■ **Task details**
Find the line containing "match goal with" in the entries below. Restate it and each line after it, word for word, up to and including the line containing "keeps WritesWhole (staleWhileRevalidate".

===== Supplied data =====

(** * Smart Task Analyzer: the scoring engine of [backend/tasks/scoring.py]

    A shallow embedding of the scoring engine (normalisation of untrusted
    task records, dependency graph and cycle detection, the four factor
    calculators, the strategy combiner and the ranker) together with the
    properties stated about it.

    Conventions of the embedding.
    - Python [int] is [Z]; Python [float] is idealised as a real number [R]
      (no rounding error, no infinities, no NaN); [math.log1p x] is
      [ln (1 + x)] with its domain error.
    - A [dict] is a [gmap]; where the code iterates over a dict, the
      insertion order of its keys is kept next to the map ([odict]).
      A [set] is a [gset].
    - Exceptions are values of [exc]; a function that may raise returns a
      [result]; [try ... except Exception] is [try_except].
    - Recursion and [while] loops whose termination is not structural take
      fuel and raise [OutOfFuel] when it is exhausted; the fuel given by the
      callers is proved sufficient. The recursion limit of the interpreter
      is not modelled.
    - A [str] is a [string] of code points below 256.
    - The library functions [str()] (on floats and containers), [float()]
      on strings, the date formats that [date.fromisoformat] accepts from
      Python 3.11 on, and [date.today()] are parameters ([Builtins]). *)

From Stdlib Require Import ZArith Reals Lra Lia List Ascii String Sorted.
From stdpp Require Import gmap strings list fin_maps pretty relations.

(* [naive_solver] and [set_solver] clear hypotheses by name. *)
#[local] Set Warnings "-clear-no-such-hyp".

Local Open Scope Z_scope.

(** ** Exceptions and the error monad *)

Inductive exc : Type :=
| ValueError
| TypeError
| KeyError
| IndexError
| OverflowError
| ZeroDivisionError
| OutOfFuel.
Lemma keeps_cacheKeys name : keeps WritesWhole (cacheKeys name).
Proof.
  intros w. cbn. eapply WritesWhole_step; [reflexivity | exact I | now left].
Qed.

Lemma keeps_cacheDelete name key ignoreSearch :
  keeps WritesWhole (cacheDelete name key ignoreSearch).
Proof.
  intros w. cbn [cacheDelete snd].
  eapply WritesWhole_step; [reflexivity | exact I |].
  intros n k. unfold entry.
  destruct (theCache_updCache_cases n name
              (fun c => snd (deleteEntries key ignoreSearch c))
              (emit (CacheDelete name key ignoreSearch) w)) as [E | [-> E]];
    rewrite E; [now left|].
  rewrite theCache_emit.
  destruct (deleteEntries_lookup key ignoreSearch (theCache name w) k); auto.
Qed.

Lemma keeps_cachePut name key t r :
  ok r = true -> keeps WritesWhole (cachePut name key (addTimestamp t r)).
Proof.
  intros Hok w. cbn [cachePut modify snd].
  eapply WritesWhole_step;
    [reflexivity | now apply Cacheable_addTimestamp |].
  intros n k. unfold entry.
  destruct (theCache_updCache_cases n name
              (fun c => <[key := addTimestamp t r]> c)
              (emit (CachePut name key (addTimestamp t r)) w)) as [E | [-> E]];
    rewrite E; [now left|].
  rewrite theCache_emit. destruct (decide (k = key)) as [->|Hne].
  - right; right. rewrite lookup_insert_eq. eexists. split; [reflexivity|].
    now apply Cacheable_addTimestamp.
  - left. now rewrite lookup_insert_ne.
Qed.

Lemma keeps_callFetch cfg request : keeps WritesWhole (callFetch cfg request).
Proof.
  intros w. rewrite callFetch_run. cbv zeta.
  destruct (reply (nextReply cfg request w)); cbn [snd];
    (eapply WritesWhole_step; [reflexivity | exact I | now left]).
Qed.

Lemma keeps_startRevalidation cfg request :
  keeps WritesWhole (startRevalidation cfg request).
Proof.
  intros w. cbn. eapply WritesWhole_step; [reflexivity | exact I | now left].
Qed.

Lemma keeps_enqueue j : keeps WritesWhole (modify (enqueue j)).
Proof. intros w. now apply WritesWhole_quiet. Qed.

Lemma keeps_setFetchCounter (f : World -> Z) :
  keeps WritesWhole (modify (fun w => setFetchCounter (f w) w)).
Proof. intros w. now apply WritesWhole_quiet. Qed.

Lemma keeps_cacheIfOk cfg request r : keeps WritesWhole (cacheIfOk cfg request r).
Proof.
  unfold cacheIfOk. destruct (ok r) eqn:Hok; [|apply keeps_ret, WritesWhole_refl].
  apply keeps_bind; [apply WritesWhole_trans | apply keeps_dateNow, WritesWhole_refl |].
  intros now. now apply keeps_cachePut.
Qed.

End Writes.

Create HintDb writes.

#[export] Hint Resolve
  keeps_cachesOpen keeps_cachesDelete keeps_cacheMatch keeps_cacheKeys
  keeps_cacheDelete keeps_callFetch keeps_startRevalidation keeps_enqueue
  keeps_setFetchCounter keeps_cacheIfOk WritesWhole_refl : writes.

(** Decompose a computation into the operations that keep [WritesWhole]. *)
Ltac writes :=
  repeat first
    [ apply keeps_bind; [apply WritesWhole_trans | | intros ?]
    | apply keeps_attempt
    | apply keeps_ret; apply WritesWhole_refl
    | apply keeps_throw; apply WritesWhole_refl
    | apply keeps_liftResult; apply WritesWhole_refl
    | apply keeps_dateNow; apply WritesWhole_refl
    | apply keeps_getCounter; apply WritesWhole_refl
    | apply keeps_forEach;
        [apply WritesWhole_refl | apply WritesWhole_trans | intros ?]
    | solve [auto with writes]
    | progress cbv zeta
    | match goal with
      | |- keeps _ (match ?x with _ => _ end) => destruct x
      end ].

Section WritesAll.

Context {platform : URLPlatform}.
Implicit Types (cfg : Config) (request : Request) (w : World).

Lemma keeps_startCleanup cfg : keeps WritesWhole (startCleanup cfg).
Proof. unfold startCleanup. writes. Qed.

Lemma keeps_countFetch cfg : keeps WritesWhole (countFetch cfg).
Proof.
  unfold countFetch. writes.
Qed.

Lemma keeps_cacheFirst cfg request ttl staleTTL :
  keeps WritesWhole (cacheFirst cfg request ttl staleTTL).
Proof. unfold cacheFirst, cacheFirstNetwork. writes. Qed.

Lemma keeps_networkFirst cfg request ttl staleTTL :
  keeps WritesWhole (networkFirst cfg request ttl staleTTL).
Proof. unfold networkFirst. writes. Qed.

Lemma keeps_staleWhileRevalidate cfg request ttl staleTTL :
  keeps WritesWhole (staleWhileRevalidate cfg request ttl staleTTL).
Proof. unfold staleWhileRevalidate, revalidateNow. writes. Qed.

Lemma keeps_invalidateCache name urls : keeps WritesWhole (invalidateCache name urls).
Proof. unfold invalidateCache. writes. Qed.

Lemma keeps_cleanupEntries name maxAge : keeps WritesWhole (cleanupEntries name maxAge).
Proof. unfold cleanupEntries. writes. Qed.

Lemma keeps_handleRequest cfg request : keeps WritesWhole (handleRequest cfg request).
Proof.
  unfold handleRequest, clearCache. writes.
Qed.

Lemma WritesWhole_runJob j w : WritesWhole w (runJob j w).
Proof.
  destruct j as [name maxAge | name request [r|e]]; cbn [runJob].
  - apply keeps_cleanupEntries.
  - destruct (ok r) eqn:Hok; [|apply WritesWhole_refl].
    now apply keeps_cachePut.
  - apply WritesWhole_refl.
Qed.

End WritesAll.


(** * Further properties of the code *)

(** ** Headers and directives *)

Section HelperFacts.

Lemma getHeader_headersSet_other name value h other :
  Str.toLowerCase other <> Str.toLowerCase name ->
  getHeader (headersSet name value h) other = getHeader h other.
Proof.
  intros Hne. unfold headersSet.
  induction h as [|[k v] h IH]; cbn [List.filter fst app getHeader].
  - rewrite StrFacts.toLowerCase_idem.
    destruct (String.eqb_spec (Str.toLowerCase name) (Str.toLowerCase other));
      [congruence | reflexivity].
  - destruct (String.eqb_spec (Str.toLowerCase k) (Str.toLowerCase name)) as [E|E];
      cbn [negb app getHeader].
    + destruct (String.eqb_spec (Str.toLowerCase k) (Str.toLowerCase other));
        [congruence | exact IH].
    + destruct (String.eqb (Str.toLowerCase k) (Str.toLowerCase other));
        [reflexivity | exact IH].
Qed.

(** X1. [addTimestamp] keeps the status, the status text, the body and
    every header of another name; the timestamp it writes is the one
    [getCacheTimestamp] reads, also when the response carried an older
    one. *)
Theorem X1_addTimestamp_keeps_response now response :
  status (addTimestamp now response) = status response
  /\ statusText (addTimestamp now response) = statusText response
  /\ body (addTimestamp now response) = body response
  /\ ok (addTimestamp now response) = ok response
  /\ (forall name,
        Str.toLowerCase name <> Str.toLowerCase CACHE_TIMESTAMP_HEADER ->
        getHeader (rheaders (addTimestamp now response)) name
        = getHeader (rheaders response) name)
  /\ getCacheTimestamp (addTimestamp now response) = Some now
  /\ (forall earlier,
        getCacheTimestamp (addTimestamp now (addTimestamp earlier response))
        = Some now).
Proof.
  repeat split.
  - intros name Hne. cbn [addTimestamp rheaders].
    now apply getHeader_headersSet_other.
  - apply getCacheTimestamp_addTimestamp.
  - intros earlier. apply getCacheTimestamp_addTimestamp.
Qed.

Lemma getHeader_lower_name h name :
  getHeader h (Str.toLowerCase name) = getHeader h name.
Proof.
  induction h as [|[k v] h IH]; [reflexivity|]. cbn [getHeader].
  now rewrite StrFacts.toLowerCase_idem, IH.
Qed.

Lemma getHeader_lowerKeys h name : getHeader (lowerKeys h) name = getHeader h name.
Proof.
  induction h as [|[k v] h IH]; [reflexivity|]. cbn [lowerKeys map getHeader fst snd].
  rewrite StrFacts.toLowerCase_idem. fold (lowerKeys h). now rewrite IH.
Qed.

Lemma getAllHeaders_lower_name h name :
  getAllHeaders h (Str.toLowerCase name) = getAllHeaders h name.
Proof.
  induction h as [|[k v] h IH]; [reflexivity|]. cbn [getAllHeaders].
  now rewrite StrFacts.toLowerCase_idem, IH.
Qed.
(** For the key of a content-addressed object the shortcut of [keySeed]
    is the first eight bytes of the digest, big-endian: reading sixteen
    hexadecimal digits never overflows and never falls back to hashing. *)
Theorem keySeed_of_digest (content : bytes) :
  keySeed (Sha.digest content) = Sha.BigEndianUint64 (Sha.Sum256 content).
Proof.
  pose proof (digest_valid_key content) as [Hl Hh]%valid_key_spec.
  unfold keySeed. rewrite Hl. unfold isHex.
  assert (forallb is_lower_hex (sbytes (stake 16 (Sha.digest content))) = true) as Hx.
  { apply forallb_hex. rewrite stake_bytes. by apply Forall_take. }
  rewrite Hx. cbn [andb Nat.leb HashLen]. unfold Sha.digest in *.
  rewrite forallb_hex in Hx.
  rewrite (proj1 (seed_fold_spec _ 0 0 Hx ltac:(lia) ltac:(lia) ltac:(rewrite stake_bytes, length_take; lia))).
  change 16%nat with (2 * 8)%nat. by rewrite EncodeToString_take, fold_hex_encode.
Qed.

(** [Holders] returns between one and [n] members, never more than the
    cluster has, each of them once; they are the first of the preference list,
    so raising the replication factor keeps every existing holder, and
    [HoldsKey] answers membership in it. *)
Theorem holders_shape peers self r key n name :
  New peers self = Ok r →
  let h := Holders r key n in
  Z.of_nat (length h) = Z.min (Z.max 1 n) (Size r) ∧
  (1 ≤ length h)%nat ∧ NoDup (Name <$> h) ∧ head h = Primary r key ∧
  (∀ n', n ≤ n' → h `prefix_of` Holders r key n') ∧
  (HoldsKey r name key n = true ↔ name ∈ Name <$> h).
Proof.
  intros Hr h. pose proof (New_ring_ok _ _ _ Hr) as Hok. pose proof (New_members _ _ _ Hr) as Hm.
  assert (Size r = Z.of_nat (length (Owners r key))) as Hsz.
  { unfold Size. by rewrite Owners_perm. }
  assert (1 ≤ length (Owners r key))%nat as H1.
  { apply New_Ok in Hr as (Hne & _). rewrite Owners_perm, Hm, length_fmap.
    destruct peers; [done|simpl; lia]. }
  assert (length h = Z.to_nat (Z.max 1 n) `min` length (Owners r key))%nat as Hl.
  { unfold h. by rewrite Holders_take, length_take. }
  split; [lia|]. split; [lia|]. split; [|split; [|split]].
  - unfold h. rewrite Holders_take, fmap_take. apply NoDup_take.
    rewrite Owners_perm. done.
  - unfold h, Primary. rewrite Holders_take. destruct (Z.to_nat (Z.max 1 n)) eqn:E; [lia|].
    by destruct (Owners r key).
  - intros n' Hn. unfold h. rewrite !Holders_take.
    eapply take_prefix_mono. lia.
  - unfold HoldsKey. rewrite existsb_exists, list_elem_of_fmap. fold h.
    setoid_rewrite <-list_elem_of_In. setoid_rewrite String.eqb_eq. naive_solver.
Qed.

Lemma holders_shape_witness :
  Z.of_nat (length (Holders (ring_of abc "node-a") "k" 2)) = Z.min (Z.max 1 2) (Size (ring_of abc "node-a")).
Proof.
  apply (holders_shape abc "node-a" (ring_of abc "node-a") "k" 2 "node-c"). vm_compute. reflexivity.
Defined.
(* ===== verification/Index.v ===== *)
(** * The metadata index: internal/storage/index.go

    The [objects] and [meta] tables of the SQLite database, the queue of
    pending access times, and the operations on them.  The database is code the
    repository only calls: every statement takes the error the driver may
    return, a transaction that does not commit leaves the tables unchanged, and
    [SqlScan] is the order in which a query without [ORDER BY] returns rows.
    Times are nanoseconds, as the columns store them. *)

From S2P Require Import Prelude GoStrings Sha256 Errors Key.

#[local] Open Scope Z_scope.

(** ** State *)

(** [objRef] and [Ref]: a namespace and a key. *)
Abbreviation Ref := (string * string)%type.

Record row := mkRow { row_size : Z; created_at : Z; last_access : Z; access_count : Z }.

#[export] Instance row_eq_dec : EqDecision row.
Proof. solve_decision. Defined.

(** The [objects] table, by its primary key. *)
Abbreviation Table := (gmap (string * string) row).

Record IndexStats := mkIndexStats {
  Inserts : Z; Deletes : Z; TouchesQueued : Z; TouchFlushes : Z; TouchesWritten : Z;
  TouchesDropped : Z }.

Record Index := mkIndex {
  objects : Table;
  meta : gmap string string;
  pendingTouch : gmap (string * string) Z;
  touchLimit : Z;
  closed : bool;
  r_open : bool;
  w_open : bool;
  stats : IndexStats }.

Record Entry := mkEntry { e_ref : string * string; e_row : row }.

#[export] Instance Entry_eq_dec : EqDecision Entry.
Proof. solve_decision. Defined.

Definition set_objects (t : Table) (i : Index) : Index :=
  mkIndex t (meta i) (pendingTouch i) (touchLimit i) (closed i) (r_open i) (w_open i) (stats i).
Definition set_meta (m : gmap string string) (i : Index) : Index :=
  mkIndex (objects i) m (pendingTouch i) (touchLimit i) (closed i) (r_open i) (w_open i) (stats i).
Definition set_pending (p : gmap (string * string) Z) (i : Index) : Index :=
  mkIndex (objects i) (meta i) p (touchLimit i) (closed i) (r_open i) (w_open i) (stats i).
Definition set_closed (b : bool) (i : Index) : Index :=
  mkIndex (objects i) (meta i) (pendingTouch i) (touchLimit i) b (r_open i) (w_open i) (stats i).
Definition set_pools (r w : bool) (i : Index) : Index :=
  mkIndex (objects i) (meta i) (pendingTouch i) (touchLimit i) (closed i) r w (stats i).
Definition set_stats (f : IndexStats → IndexStats) (i : Index) : Index :=
  mkIndex (objects i) (meta i) (pendingTouch i) (touchLimit i) (closed i) (r_open i) (w_open i)
    (f (stats i)).

Definition add_Inserts (s : IndexStats) : IndexStats :=
  mkIndexStats (Inserts s + 1) (Deletes s) (TouchesQueued s) (TouchFlushes s) (TouchesWritten s)
    (TouchesDropped s).
Definition add_Deletes (n : Z) (s : IndexStats) : IndexStats :=
  mkIndexStats (Inserts s) (Deletes s + n) (TouchesQueued s) (TouchFlushes s) (TouchesWritten s)
    (TouchesDropped s).
Definition add_Queued (s : IndexStats) : IndexStats :=
  mkIndexStats (Inserts s) (Deletes s) (TouchesQueued s + 1) (TouchFlushes s) (TouchesWritten s)
    (TouchesDropped s).
Definition add_Dropped (s : IndexStats) : IndexStats :=
  mkIndexStats (Inserts s) (Deletes s) (TouchesQueued s) (TouchFlushes s) (TouchesWritten s)
    (TouchesDropped s + 1).
Definition add_Flush (n : Z) (s : IndexStats) : IndexStats :=
  mkIndexStats (Inserts s) (Deletes s) (TouchesQueued s) (TouchFlushes s + 1)
    (TouchesWritten s + n) (TouchesDropped s).

(** ** The database *)

(** The error a use of a closed [sql.DB] returns. *)
Definition db_closed : error := OSError false "sql: database is closed".

(** The errors the driver returns in one transaction: on [BeginTx], on a
    statement executed before the prepared one, on [Prepare], on the [i]-th
    execution and on [Commit]. *)
Record TxEnv := mkTxEnv {
  tx_begin : option error; tx_clear : option error; tx_prepare : option error;
  tx_exec : nat → option error; tx_commit : option error }.

Definition tx_fine : TxEnv := mkTxEnv None None None (λ _, None) None.

(** Execute a prepared statement for each element of [l]. *)
Fixpoint stmt_loop {A} (fault : nat → option error) (msg : string)
    (stmt : A → Table → result Table) (i : nat) (l : list A) (t : Table) : result Table :=
  match l with
  | [] => Ok t
  | x :: l' =>
      match fault i with
      | Some e => Err (Wrap msg e)
      | None =>
          match stmt x t with
          | Err e => Err (Wrap msg e)
          | Ok t' => stmt_loop fault msg stmt (S i) l' t'
          end
      end
  end.

(** A transaction on the write pool with its deferred rollback: [body] runs on
    the tables of the transaction, which become the tables of the database
    only on commit. *)
Definition transaction (env : TxEnv) (begin_msg commit_msg : string)
    (body : Table → result Table) : M Index unit :=
  i ← getS;
  _ ← check ((if w_open i then tx_begin env else Some db_closed) ≫= λ e, Some (Wrap begin_msg e));
  match body (objects i) with
  | Err e => fail e
  | Ok t =>
      _ ← check (tx_commit env ≫= λ e, Some (Wrap commit_msg e));
      modify (set_objects t)
  end.

(** A single statement on the write pool. *)
Definition exec_w (fault : option error) (msg : string) (f : Index → Index) : M Index unit :=
  i ← getS;
  _ ← check ((if w_open i then fault else Some db_closed) ≫= λ e, Some (Wrap msg e));
  modify f.

(** A query on the read pool. *)
Definition query_r {A} (fault : option error) (msg : string) (f : Index → result A) : M Index A :=
  i ← getS;
  _ ← check ((if r_open i then fault else Some db_closed) ≫= λ e, Some (Wrap msg e));
  match f i with Ok a => mret a | Err e => fail e end.

(** The order in which the database enumerates a table. *)
Class SqlScan := {
  scan : Table → list (string * string * row);
  scan_perm : ∀ t, scan t ≡ₚ map_to_list t }.

#[export] Instance primary_key_scan : SqlScan := {| scan := map_to_list; scan_perm _ := Permutation_refl _ |}.

(** ** Opening *)

Definition defaultTouchLimit : Z := 4096.

Record IndexOptions := mkIndexOptions { Path : string; TouchLimit : Z }.

(** [OpenIndex] on a database file holding the two tables; [db] gives the error
    of each driver call it makes, in order. *)
Definition OpenIndex (opts : IndexOptions) (db : list (option error))
    (disk : Table * gmap string string) : result Index :=
  if String.eqb (Path opts) EmptyString then Err (Errorf "storage: index path must not be empty")
  else
    let limit := if TouchLimit opts <=? 0 then defaultTouchLimit else TouchLimit opts in
    let call n msg k :=
      match nth n db None with Some e => Err (Wrap msg e) | None => k end in
    call 0%nat "storage: open index for writing"
      (call 1%nat "storage: ping index"
        (call 2%nat "storage: create index schema"
          (call 3%nat "storage: open index for reading"
            (call 4%nat "storage: ping index readers"
              (Ok (mkIndex disk.1 disk.2 ∅ limit false true true (mkIndexStats 0 0 0 0 0 0))))))).

(** ** Writing *)

(** [INSERT ... ON CONFLICT(ns, key) DO UPDATE SET size, last_access]. *)
Definition upsert_row (now sz : Z) (old : option row) : row :=
  match old with
  | None => mkRow sz now now 1
  | Some r => mkRow sz (created_at r) now (access_count r)
  end.

Definition Upsert (fault : option error) (now : Z) (ns key : string) (sz : Z) : M Index unit :=
  i ← getS;
  _ ← fail_if (closed i) ErrClosed;
  _ ← exec_w fault "storage: index upsert"
        (λ i, set_objects (<[(ns, key) := upsert_row now sz (objects i !! (ns, key))]> (objects i)) i);
  modify (set_stats add_Inserts).

Definition Remove (fault : option error) (ns key : string) : M Index unit :=
  i ← getS;
  _ ← fail_if (closed i) ErrClosed;
  _ ← modify (λ i, set_pending (delete (ns, key) (pendingTouch i)) i);
  _ ← exec_w fault "storage: index remove" (λ i, set_objects (delete (ns, key) (objects i)) i);
  modify (set_stats (add_Deletes 1)).

Definition delete_refs {A} (refs : list (string * string)) (m : gmap (string * string) A)
    : gmap (string * string) A :=
  fold_left (λ m r, delete r m) refs m.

=====

■ **Solution to the problem**
    | match goal with
      | |- keeps _ (match ?x with _ => _ end) => destruct x
      end ].

Section WritesAll.

Context {platform : URLPlatform}.
Implicit Types (cfg : Config) (request : Request) (w : World).

Lemma keeps_startCleanup cfg : keeps WritesWhole (startCleanup cfg).
Proof. unfold startCleanup. writes. Qed.

Lemma keeps_countFetch cfg : keeps WritesWhole (countFetch cfg).
Proof.
  unfold countFetch. writes.
Qed.

Lemma keeps_cacheFirst cfg request ttl staleTTL :
  keeps WritesWhole (cacheFirst cfg request ttl staleTTL).
Proof. unfold cacheFirst, cacheFirstNetwork. writes. Qed.

Lemma keeps_networkFirst cfg request ttl staleTTL :
  keeps WritesWhole (networkFirst cfg request ttl staleTTL).
Proof. unfold networkFirst. writes. Qed.

Lemma keeps_staleWhileRevalidate cfg request ttl staleTTL :
  keeps WritesWhole (staleWhileRevalidate cfg request ttl staleTTL).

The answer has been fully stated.